La fiera è un luogo privilegiato nel quale i visitatori hanno la possibilità di incontrare le aziende che hanno le soluzioni adatte per loro, e viceversa. La manifestazione fieristica, quindi, costituisce un momento essenziale nel processo di consumo, e le aziende devono essere pronte a comunicare attraverso lo stand in maniera immediata, chiara, accattivante, coinvolgente ed integrata con le strategie aziendali.
Spazi fieristici belli e accattivanti.
Lo stand deve avere qualità estetiche indubbie, per attirare e sorprendere i visitatori, emergendo all’interno del percorso e facendosi ricordare una volta conclusa la visita.
Questo (forse) lo fanno in molti, ma per noi non basta.
Noi creiamo un’esperienza completa,
positiva e memorabile per i visitatori.
Progettiamo l’intera esperienza di visita allo stand, senza trascurare alcun dettaglio. Non solo interior design, quindi, ma progettazione dell’intera esperienza sensoriale, cognitiva, emotiva, interattiva e relazionale che si vivrà visitando lo stand.

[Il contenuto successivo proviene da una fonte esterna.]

(** C8: with [maxRetries >= 2] (at least three attempts), a function that
    throws two retryable errors and then returns [v] yields [v] after exactly
    three calls, having waited two backoff delays; a function whose first call
    throws a non-retryable error is called once and its error propagates
    with no wait; and every delay waited after attempt [k] is
    [min(initialDelay * 2^k, maxDelay)] plus a jitter between 0 and 30% of it. *)
Theorem retryWithBackoff_spec :
  (forall A (fn : nat -> outcome A) random maxRetries init max e0 e1 m0 m1 v,
     2 <= maxRetries ->
     fn 0 = Throw e0 -> fn 1 = Throw e1 -> fn 2 = Ret v ->
     JS.error_message e0 = Ret m0 -> any_includes m0 RETRYABLE = true ->
     JS.error_message e1 = Ret m1 -> any_includes m1 RETRYABLE = true ->
     retryWithBackoff fn random maxRetries init max =
       (Ret v, 3,
        [(backoff_delay init max 0%nat + random 0%nat * (3 # 10) * backoff_delay init max 0%nat)%Q;
         (backoff_delay init max 1%nat + random 1%nat * (3 # 10) * backoff_delay init max 1%nat)%Q])) /\
  (forall A (fn : nat -> outcome A) random maxRetries init max e m,
     fn 0 = Throw e -> JS.error_message e = Ret m -> any_includes m RETRYABLE = false ->
     retryWithBackoff fn random maxRetries init max = (Throw e, 1, [])) /\
  (forall A (fn : nat -> outcome A) random maxRetries init max r calls delays,
     (0 <= init)%Q -> (0 <= max)%Q -> (forall k, 0 <= random k /\ random k < 1)%Q ->
     retryWithBackoff fn random maxRetries init max = (r, calls, delays) ->
     forall k d, nth_error delays k = Some d ->
       d = (backoff_delay init max k + random k * (3 # 10) * backoff_delay init max k)%Q /\
       (0 <= random k * (3 # 10) * backoff_delay init max k)%Q /\
       (random k * (3 # 10) * backoff_delay init max k <= (3 # 10) * backoff_delay init max k)%Q).
Proof.
  refine (conj _ (conj _ _)).
  - intros A fn random maxRetries init max e0 e1 m0 m1 v Hm H0 H1 H2 Hm0 Hr0 Hm1 Hr1.
    unfold retryWithBackoff.
    destruct maxRetries as [|[|maxRetries]]; [lia|lia|].
    cbn [retry_loop]. rewrite H0. cbn [Nat.eqb]. rewrite Hm0, Hr0. cbn [negb].
    cbn [retry_loop]. rewrite H1. cbn [Nat.eqb]. rewrite Hm1, Hr1. cbn [negb].
    cbn [retry_loop]. rewrite H2. reflexivity.
  - intros A fn random maxRetries init max e m H0 Hm Hr.
    unfold retryWithBackoff. cbn [retry_loop]. rewrite H0.
    destruct (Nat.eqb 0 maxRetries); [reflexivity|].
    rewrite Hm, Hr. reflexivity.
  - intros A fn random maxRetries init max r calls delays Hi Hmax Hrnd Hr k d Hk.
    unfold retryWithBackoff in Hr.
    rewrite (retry_loop_delays fn random maxRetries init max _ _ _ _ _ _ k d Hr Hk).
    cbn [Nat.add]. split; [reflexivity|].
    destruct (Hrnd k) as [Hlo Hhi].
    exact (jitter_bounds _ _ Hlo Hhi (backoff_delay_nonneg init max k Hi Hmax)).
Qed.
(** When the blocks end exactly at the top of the address space, the cursor
    is advanced past the last address after the last block is placed, and
    the address constructor raises. *)
Lemma place_blocks_overflow blocks : forall cur alloc,
  blocks <> [] ->
  Forall pow2_block blocks ->
  StronglySorted larger_first blocks ->
  Forall (fun b => (block_size b | cur)) blocks ->
  Forall (fun b => (original_index b < length alloc)%nat) blocks ->
  0 <= cur -> cur + sum_block_sizes blocks = ALL_ONES V4 + 1 ->
  place_blocks blocks cur alloc = Raise AddressValueError.
Proof.
  induction blocks as [|b rest IH]; intros cur alloc Hne Hpow Hsort Hdiv Hidx Hcur Htop;
    [congruence|].
  inversion Hpow as [|? ? Hb Hpow']; subst.
  inversion Hsort as [|? ? Hsort' Hle]; subst.
  inversion Hdiv as [|? ? Hdb Hdiv']; subst.
  inversion Hidx as [|? ? Hib Hidx']; subst.
  cbv beta in Hdb, Hib.
  pose proof (sum_block_sizes_nonneg rest Hpow') as Hnn.
  pose proof (pow2_block_pos b Hb) as Hbpos.
  rewrite sum_block_sizes_cons in Htop.
  destruct Hb as (k & Hk & Hbk).
  cbn [place_blocks]. rewrite Hbk at 1.
  rewrite int_log2_pow2 by lia. cbn [rbind].
  rewrite ip_network_v4_ok
    by (apply placed_network_valid; [lia | lia | rewrite <- Hbk; assumption]).
  cbn [rbind]. rewrite list_assign_ok by assumption. cbn [rbind].
  unfold address_add.
  destruct rest as [|c rest'].
  - unfold sum_block_sizes in Htop. simpl in Htop.
    rewrite check_int_address_high by lia. reflexivity.
  - assert (0 < block_size c)
      by (apply pow2_block_pos; inversion Hpow'; assumption).
    rewrite sum_block_sizes_cons in Htop, Hnn.
    pose proof (sum_block_sizes_nonneg rest' ltac:(inversion Hpow'; assumption)).
    rewrite check_int_address_ok by lia. cbn [rbind].
    apply IH; try assumption; try lia; try congruence.
    + rewrite Forall_forall in *. intros x Hx.
      apply Z.divide_add_r; [now apply Hdiv'|].
      apply pow2_block_divides; [exists k; split; [lia|assumption] | now apply Hpow' | now apply Hle].
    + rewrite length_insert. assumption.
    + rewrite sum_block_sizes_cons. lia.
Qed.

Lemma placements_lookup blocks : forall cur j,
  placements cur blocks !! j =
  (fun b => (b, mkNet V4 (cur + sum_block_sizes (take j blocks))
                     (32 - Z.log2 (block_size b)))) <$> blocks !! j.
Proof.
  induction blocks as [|b rest IH]; intros cur j; [now destruct j|].
  destruct j as [|j]; cbn [placements take].
  - simpl. unfold sum_block_sizes. simpl. now rewrite Z.add_0_r.
  - change ((?x :: ?l) !! S j) with (l !! j). rewrite IH.
    destruct (rest !! j); simpl; [|reflexivity].
    unfold sum_block_sizes. simpl. do 3 f_equal. lia.
Qed.

Lemma placements_length cur blocks : length (placements cur blocks) = length blocks.
Proof. revert cur. induction blocks; intros; simpl; [reflexivity|]. now rewrite IHblocks. Qed.

Lemma placements_fst cur blocks : map fst (placements cur blocks) = blocks.
Proof. revert cur. induction blocks; intros; simpl; [reflexivity|]. now rewrite IHblocks. Qed.

Lemma assign_all_length alloc ps : length (assign_all alloc ps) = length alloc.
Proof.
  revert alloc. induction ps as [|p ps IH]; intros alloc; [reflexivity|].
  unfold assign_all in *. cbn [foldl]. now rewrite IH, length_insert.
Qed.

Lemma assign_all_other ps : forall alloc (i : nat),
  i ∉ map (fun p => original_index (fst p)) ps ->
  assign_all alloc ps !! i = alloc !! i.
Proof.
  induction ps as [|p ps IH]; intros alloc i Hi; [reflexivity|].
  unfold assign_all in *. cbn [foldl]. cbn [map] in Hi.
  apply not_elem_of_cons in Hi. destruct Hi as [Hne Hi].
  rewrite IH by assumption. now apply list_lookup_insert_ne.
Qed.
Lemma worker_rejects_task_witness :
  HandleUpdateSingleUserGamificationScore (example.env_score 5) (example.task_for 9)
    example.w0
  = (Err (Errorf ("查询用户ID[" ++ pretty 9%N ++ "]失败") ErrRecordNotFound),
     logged example.w0 [SelectUserByID 9]).
Proof.
  refine (proj1 (proj2 (worker_rejects_task (example.env_score 5) (example.task_for 9)
                          example.w0) 9%N _ _ _ _)).
  - reflexivity.
  - vm_compute. reflexivity.
  - vm_compute. reflexivity.
  - reflexivity.
Defined.

(** X5.  When the score source fails for a user that exists, the
    worker returns that very error (it is not wrapped), the lookup of
    the user is the only statement sent (no transaction is begun), and
    tables and queue are as before. *)
Theorem worker_score_failure (env : Env) (t : Task) (w : World) (uid : N)
  (r : user_row) (e : error)
  (Hpayload : Payload t = UserIDPayload uid)
  (Huser : users (db w) !! uid = Some r)
  (Hfind : stmt_fault env (SelectUserByID uid) = None)
  (Hscore : score_source env (username r) = Err e) :
  HandleUpdateSingleUserGamificationScore env t w
  = (Err e, logged w [SelectUserByID uid]).
Proof.
  unfold HandleUpdateSingleUserGamificationScore. rewrite Hpayload.
  unfold bind at 1. rewrite (First_user_found env uid r) by done.
  unfold bind, lift. cbn [model.Username scan_user]. now rewrite Hscore.
Qed.

Lemma worker_score_failure_witness :
  HandleUpdateSingleUserGamificationScore example.env_source_down (example.task_for 1)
    example.w0
  = (Err (ErrExternal "Get https://linux.do: timeout"),
     logged example.w0 [SelectUserByID 1]).
Proof.
  apply (worker_score_failure example.env_source_down (example.task_for 1)
           example.w0 1%N example.alice).
  - reflexivity.
  - vm_compute. reflexivity.
  - reflexivity.
  - reflexivity.
Defined.

End worker_more.

(** ** More on the dispatcher *)

Section dispatch_more.
Import decimal store gorm gorm_ops asynq user ledger dispatch window.












End dispatch_more.

(** ** More on the transaction listing *)

Section listing_more.
Import decimal store gorm gorm_ops order ledger listing.

(** The hook returns the orders it was given, each with a display
    number. *)
Lemma after_find_all_shape (os os' : list model.Order) :
  after_find_all os = Ok os' ->
  Forall2 (fun o o' => exists s : string,
                         fmt.Sprintf_018d (model.ID o) = Some s
                         /\ o' = model.set_OrderNo o s) os os'.
Proof.
  revert os'. induction os as [| o os IH]; intros os' Hall; cbn in Hall.
  - injection Hall as <-. constructor.
  - unfold model.AfterFind in Hall.
    destruct (fmt.Sprintf_018d (model.ID o)) as [s |] eqn:Hs; [| discriminate].
    destruct (after_find_all os) as [rest |]; [| discriminate].
    injection Hall as <-. constructor; [eauto | now apply IH].
Qed.
(** * vphone-cli firmware patchers: a shallow embedding and its properties

    The development follows the Python sources
      scripts/patchers/cfw.py        (Mach-O helpers, CFW patches, dylib injection)
      scripts/patchers/kernel_jb.py  (KernelJBPatcher)
      scripts/patchers/txm_jb.py     (TXMJBPatcher)
      scripts/patchers/iboot_jb.py   (IBootJBPatcher)

    Part I gives the definitions: the Python primitives the sources rely on
    (byte strings, slices, [struct]), the disassembler and assembler facades,
    and the functions of the four files.  Part II states and proves the
    properties.  Logging ([print], [self._log]) is an operator side channel and
    is not modelled. *)

From Stdlib Require Import ZArith Bool Lia String Ascii Strings.Byte List.
Import ListNotations.
Local Open Scope Z_scope.

(* ===================================================================== *)
(** * Part I.  Definitions                                                *)
(* ===================================================================== *)

(** ** Python primitives *)

Module Py.

Definition bytes := list byte.

(** The exceptions the modelled code can raise. *)
Inductive exn : Type :=
| IndexError | ValueError | StructError | RuntimeError
| UnicodeDecodeError | UnicodeEncodeError.

Inductive result (A : Type) : Type :=
| Ok (a : A)
| Raise (e : exn).
Arguments Ok {A} a.
Arguments Raise {A} e.

Definition bind {A B} (r : result A) (k : A -> result B) : result B :=
  match r with Ok a => k a | Raise e => Raise e end.

Definition len {A} (l : list A) : Z := Z.of_nat (List.length l).

Definition b2z (b : byte) : Z := Z.of_N (Byte.to_N b).

Definition z2b (z : Z) : byte :=
  match Byte.of_N (Z.to_N (z mod 256)) with
  | Some b => b
  | None => x00
  end.

(** [range(a, b, 4)] and [range(a, b, -4)], as lists. *)
Fixpoint range_up (n : nat) (a step : Z) : list Z :=
  match n with
  | O => []
  | S n' => a :: range_up n' (a + step) step
  end.

Definition range (a b step : Z) : list Z :=
  if 0 <? step then range_up (Z.to_nat ((b - a + step - 1) / step)) a step
  else if step <? 0 then range_up (Z.to_nat ((a - b - step - 1) / (- step))) a step
  else [].

(** Slice bounds as CPython adjusts them for a sequence of length [n]
    (step 1): negative indices count from the end, then both are clamped. *)
Definition adjust (n i : Z) : Z :=
  if i <? 0 then Z.max 0 (i + n) else Z.min i n.

(** [l[a:b]] *)
Definition slice {A} (l : list A) (a b : Z) : list A :=
  let n := len l in
  let a' := adjust n a in
  let b' := adjust n b in
  firstn (Z.to_nat (b' - a')) (skipn (Z.to_nat a') l).

(** [l[a:]] *)
Definition slice_from {A} (l : list A) (a : Z) : list A :=
  skipn (Z.to_nat (adjust (len l) a)) l.

(** [l[a:b] = v] on a bytearray: the slice [a':b'] (empty when [b' < a'])
    is replaced by [v], whatever the length of [v]. *)
Definition slice_assign {A} (l : list A) (a b : Z) (v : list A) : list A :=
  let n := len l in
  let a' := adjust n a in
  let b' := Z.max a' (adjust n b) in
  firstn (Z.to_nat a') l ++ v ++ skipn (Z.to_nat b') l.

(** [l[i]] on bytes or a bytearray *)
Definition getitem (l : bytes) (i : Z) : result Z :=
  let n := len l in
  let j := if i <? 0 then i + n else i in
  if (0 <=? j) && (j <? n) then Ok (b2z (nth (Z.to_nat j) l x00))
  else Raise IndexError.

(** [l[i] = v] on a bytearray *)
Definition setitem (l : bytes) (i v : Z) : result bytes :=
  let n := len l in
  let j := if i <? 0 then i + n else i in
  if negb ((0 <=? v) && (v <? 256)) then Raise ValueError
  else if (0 <=? j) && (j <? n)
       then Ok (firstn (Z.to_nat j) l ++ z2b v :: skipn (Z.to_nat j + 1) l)
       else Raise IndexError.

Definition byte_eqb (a b : byte) : bool := Byte.eqb a b.

Fixpoint bytes_eqb (a b : bytes) : bool :=
  match a, b with
  | [], [] => true
  | x :: a', y :: b' => byte_eqb x y && bytes_eqb a' b'
  | _, _ => false
  end.

Fixpoint startswith {A} (eqb : A -> A -> bool) (l p : list A) : bool :=
  match p, l with
  | [], _ => true
  | y :: p', x :: l' => eqb x y && startswith eqb l' p'
  | _ :: _, [] => false
  end.

(** First position [>= pos] at which [sub] occurs, scanning the suffix [l]
    that starts at position [pos]; [-1] when there is none. *)
Fixpoint find_aux (sub l : bytes) (pos : Z) : Z :=
  if startswith byte_eqb l sub then pos
  else match l with
       | [] => -1
       | _ :: t => find_aux sub t (pos + 1)
       end.

(** [l.find(sub, start)] *)
Definition find (l sub : bytes) (start : Z) : Z :=
  let n := len l in
  let s := if start <? 0 then Z.max 0 (start + n) else start in
  if n <? s then -1 else find_aux sub (skipn (Z.to_nat s) l) s.

(** [l.index(v, start)] for an int [v]: the position of the first byte equal to
    [v] at or after [start]; ValueError when there is none. *)
Definition index (l : bytes) (v start : Z) : result Z :=
  if negb ((0 <=? v) && (v <? 256)) then Raise ValueError
  else
    let p := find l [z2b v] start in
    if p <? 0 then Raise ValueError else Ok p.

(** *** [struct] *)

Fixpoint le_decode (bs : bytes) : Z :=
  match bs with
  | [] => 0
  | b :: t => b2z b + 256 * le_decode t
  end.

Definition be_decode (bs : bytes) : Z := le_decode (rev bs).

Fixpoint le_encode (n : nat) (v : Z) : bytes :=
  match n with
  | O => []
  | S n' => z2b v :: le_encode n' (v / 256)
  end.

(** The [size] bytes [struct.unpack_from] reads at [off]: a negative offset
    counts from the end, and the whole field must lie inside the buffer. *)
Definition field (size : Z) (data : bytes) (off : Z) : result bytes :=
  let n := len data in
  let o := if off <? 0 then off + n else off in
  if (o <? 0) || (n - o <? size) then Raise StructError
  else Ok (firstn (Z.to_nat size) (skipn (Z.to_nat o) data)).

(** [struct.unpack_from("<I", data, off)[0]] and its relatives. *)
Definition unpack_I (data : bytes) (off : Z) : result Z :=
  bind (field 4 data off) (fun bs => Ok (le_decode bs)).

Definition unpack_Q (data : bytes) (off : Z) : result Z :=
  bind (field 8 data off) (fun bs => Ok (le_decode bs)).

Definition unpack_I_be (data : bytes) (off : Z) : result Z :=
  bind (field 4 data off) (fun bs => Ok (be_decode bs)).

Definition unpack_Q_be (data : bytes) (off : Z) : result Z :=
  bind (field 8 data off) (fun bs => Ok (be_decode bs)).

(** ["<i"]: a signed 32-bit field. *)
Definition unpack_i (data : bytes) (off : Z) : result Z :=
  bind (field 4 data off) (fun bs =>
    let u := le_decode bs in
    Ok (if u <? 2 ^ 31 then u else u - 2 ^ 32)).

(** ["<II"] *)
Definition unpack_II (data : bytes) (off : Z) : result (Z * Z) :=
  bind (field 8 data off) (fun bs =>
    Ok (le_decode (firstn 4 bs), le_decode (skipn 4 bs))).

(** [struct.pack("<I", v)] and [struct.pack("<Q", v)]: the value must fit. *)
Definition pack_I (v : Z) : result bytes :=
  if (0 <=? v) && (v <? 2 ^ 32) then Ok (le_encode 4 v) else Raise StructError.

Definition pack_Q (v : Z) : result bytes :=
  if (0 <=? v) && (v <? 2 ^ 64) then Ok (le_encode 8 v) else Raise StructError.

(** [struct.pack_into("<I", data, off, v)] *)
Definition pack_into_I (data : bytes) (off v : Z) : result bytes :=
  bind (pack_I v) (fun bs =>
  bind (field 4 data off) (fun _ =>
    let n := len data in
    let o := if off <? 0 then off + n else off in
    Ok (firstn (Z.to_nat o) data ++ bs ++ skipn (Z.to_nat o + 4) data))).

(** Python's [&] with [~m] for a mask [m = 2^k - 1] is [Z.land] with
    [Z.lnot]; both are defined on all of [Z] as on Python's integers. *)
Definition and_not (a m : Z) : Z := Z.land a (Z.lnot m).

End Py.

Export Py.

Declare Scope py_scope.
Delimit Scope py_scope with py.
Notation "x <- c ;; k" := (Py.bind c (fun x => k))
  (at level 61, c at next level, right associativity) : py_scope.
Notation "' p <- c ;; k" := (Py.bind c (fun p => k))
  (at level 61, p pattern, c at next level, right associativity) : py_scope.
Local Open Scope py_scope.

(** ** Strings *)

Module Str.

(** A Python [str] as its list of code points. *)
Definition pystr := list Z.

Definition of_string (s : string) : pystr :=
  map (fun a => Z.of_N (N_of_ascii a)) (list_ascii_of_string s).

(** A byte-string literal [b"..."] (ASCII). *)
Definition B (s : string) : bytes := list_byte_of_string s.

Definition pystr_eqb (a b : pystr) : bool :=
  if list_eq_dec Z.eq_dec a b then true else false.

(** [needle in s] on strings *)
Fixpoint contains (s needle : pystr) : bool :=
  if startswith Z.eqb s needle then true
  else match s with
       | [] => false
       | _ :: t => contains t needle
       end.

(** [bs.split(b"\x00")[0]]: the bytes before the first null byte. *)
Fixpoint split0 (bs : bytes) : bytes :=
  match bs with
  | [] => []
  | b :: t => if byte_eqb b x00 then [] else b :: split0 t
  end.

(** [bs.decode("ascii", errors="replace")] *)
Definition decode_ascii_replace (bs : bytes) : pystr :=
  map (fun b => if b2z b <? 128 then b2z b else 0xFFFD) bs.

Definition is_cont (b : Z) : bool := (0x80 <=? b) && (b <=? 0xBF).

(** [bs.decode()]: strict UTF-8.  [fuel] bounds the number of characters. *)
Fixpoint utf8 (fuel : nat) (bs : list Z) : result pystr :=
  match fuel with
  | O => match bs with [] => Ok [] | _ => Raise UnicodeDecodeError end
  | S f =>
    match bs with
    | [] => Ok []
    | b0 :: t =>
      if b0 <? 0x80 then r <- utf8 f t ;; Ok (b0 :: r)
      else if (0xC2 <=? b0) && (b0 <=? 0xDF) then
        match t with
        | b1 :: t1 =>
          if is_cont b1
          then r <- utf8 f t1 ;; Ok (((b0 - 0xC0) * 64 + (b1 - 0x80)) :: r)
          else Raise UnicodeDecodeError
        | _ => Raise UnicodeDecodeError
        end
      else if (0xE0 <=? b0) && (b0 <=? 0xEF) then
        match t with
        | b1 :: b2 :: t2 =>
          let lo := if b0 =? 0xE0 then 0xA0 else 0x80 in
          let hi := if b0 =? 0xED then 0x9F else 0xBF in
          if (lo <=? b1) && (b1 <=? hi) && is_cont b2
          then r <- utf8 f t2 ;;
               Ok (((b0 - 0xE0) * 4096 + (b1 - 0x80) * 64 + (b2 - 0x80)) :: r)
          else Raise UnicodeDecodeError
        | _ => Raise UnicodeDecodeError
        end
      else if (0xF0 <=? b0) && (b0 <=? 0xF4) then
        match t with
        | b1 :: b2 :: b3 :: t3 =>
          let lo := if b0 =? 0xF0 then 0x90 else 0x80 in
          let hi := if b0 =? 0xF4 then 0x8F else 0xBF in
          if (lo <=? b1) && (b1 <=? hi) && is_cont b2 && is_cont b3
          then r <- utf8 f t3 ;;
               Ok (((b0 - 0xF0) * 262144 + (b1 - 0x80) * 4096
                    + (b2 - 0x80) * 64 + (b3 - 0x80)) :: r)
          else Raise UnicodeDecodeError
        | _ => Raise UnicodeDecodeError
        end
      else Raise UnicodeDecodeError
    end
  end.

Definition decode (bs : bytes) : result pystr :=
  utf8 (List.length bs) (map b2z bs).

(** [f"{n:X}"] *)
Definition hexdigit (d : Z) : ascii :=
  nth (Z.to_nat d) (list_ascii_of_string "0123456789ABCDEF") "0"%char.

Fixpoint hex_digits (fuel : nat) (n : Z) (acc : string) : string :=
  match fuel with
  | O => acc
  | S f =>
    let acc' := String (hexdigit (n mod 16)) acc in
    if n / 16 =? 0 then acc' else hex_digits f (n / 16) acc'
  end.

Definition format_X (n : Z) : string :=
  if n <? 0
  then String "-"%char (hex_digits (S (Z.to_nat (Z.log2 (- n)))) (- n) EmptyString)
  else hex_digits (S (Z.to_nat (Z.log2 n))) n EmptyString.

(** [f"{n}"] for a non-negative [n] *)
Fixpoint dec_digits (fuel : nat) (n : Z) (acc : string) : string :=
  match fuel with
  | O => acc
  | S f =>
    let acc' := String (hexdigit (n mod 10)) acc in
    if n / 10 =? 0 then acc' else dec_digits f (n / 10) acc'
  end.

Definition format_d (n : Z) : string :=
  if n <? 0
  then String "-"%char (dec_digits (S (Z.to_nat (Z.log2 (- n)))) (- n) EmptyString)
  else dec_digits (S (Z.to_nat (Z.log2 n))) n EmptyString.

(** A Python [dict] that is iterated: an association list in insertion
    order; assigning to a key that is present keeps its position. *)
Fixpoint dict_set {V} (d : list (pystr * V)) (k : pystr) (v : V) : list (pystr * V) :=
  match d with
  | [] => [(k, v)]
  | (k', v') :: t =>
    if pystr_eqb k' k then (k', v) :: t else (k', v') :: dict_set t k v
  end.

Fixpoint dict_get {V} (d : list (pystr * V)) (k : pystr) : option V :=
  match d with
  | [] => None
  | (k', v') :: t => if pystr_eqb k' k then Some v' else dict_get t k
  end.

End Str.

Export Str.

(** ** The disassembler and assembler facades

    capstone and keystone are third-party libraries: the code is modelled over
    any decoder and encoder with their interface.  An instruction is what the
    sources read from a capstone instruction object. *)

Module Facade.

Record operand : Type := {
  op_type : Z;       (* ARM64_OP_REG = 1, ARM64_OP_IMM = 2, ARM64_OP_MEM = 3 *)
  op_reg : Z;        (* [op.reg] *)
  op_imm : Z;        (* [op.imm] *)
  op_mem_base : Z    (* [op.mem.base] *)
}.

Record insn : Type := {
  address : Z;
  mnemonic : string;
  op_str : string;
  operands : list operand
}.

LE PERSONE, il fattore determinante.
Tuttavia, se ci fermassimo a questo punto della progettazione mancherebbe ancora un elemento fondamentale.
La fiera si è evoluta nel tempo, e adesso costituisce un’esperienza completa anche dal punto di vista relazionale.
Ormai non è più possibile progettare uno stand, per quanto esteticamente gradevole e comunicativo, senza partire dalla considerazione che al suo interno ci sarà del personale che dovrà interagire con lo spazio e i prodotti esposti, e che lo spazio ed il lay-out avranno un’influenza notevole sul suo comportamento e sulle sue performance, ma anche sul comportamento e le emozioni dei visitatori.
Ecco la novità: la nostra progettazione comprende anche l’elemento umano.
Uno stand “da manuale”.
In più, un manuale e un incontro di formazione perché il personale sappia e possa usare nel modo migliore l’ambiente fieristico, progettato su misura per facilitarne il compito massimizzandone le performance.
Altrimenti sarebbe come dare un’automobile da corsa a qualcuno abituato ad un’utilitaria: la guiderebbe, ovvio, ma riuscirebbe a trarne il massimo e a vincere la gara?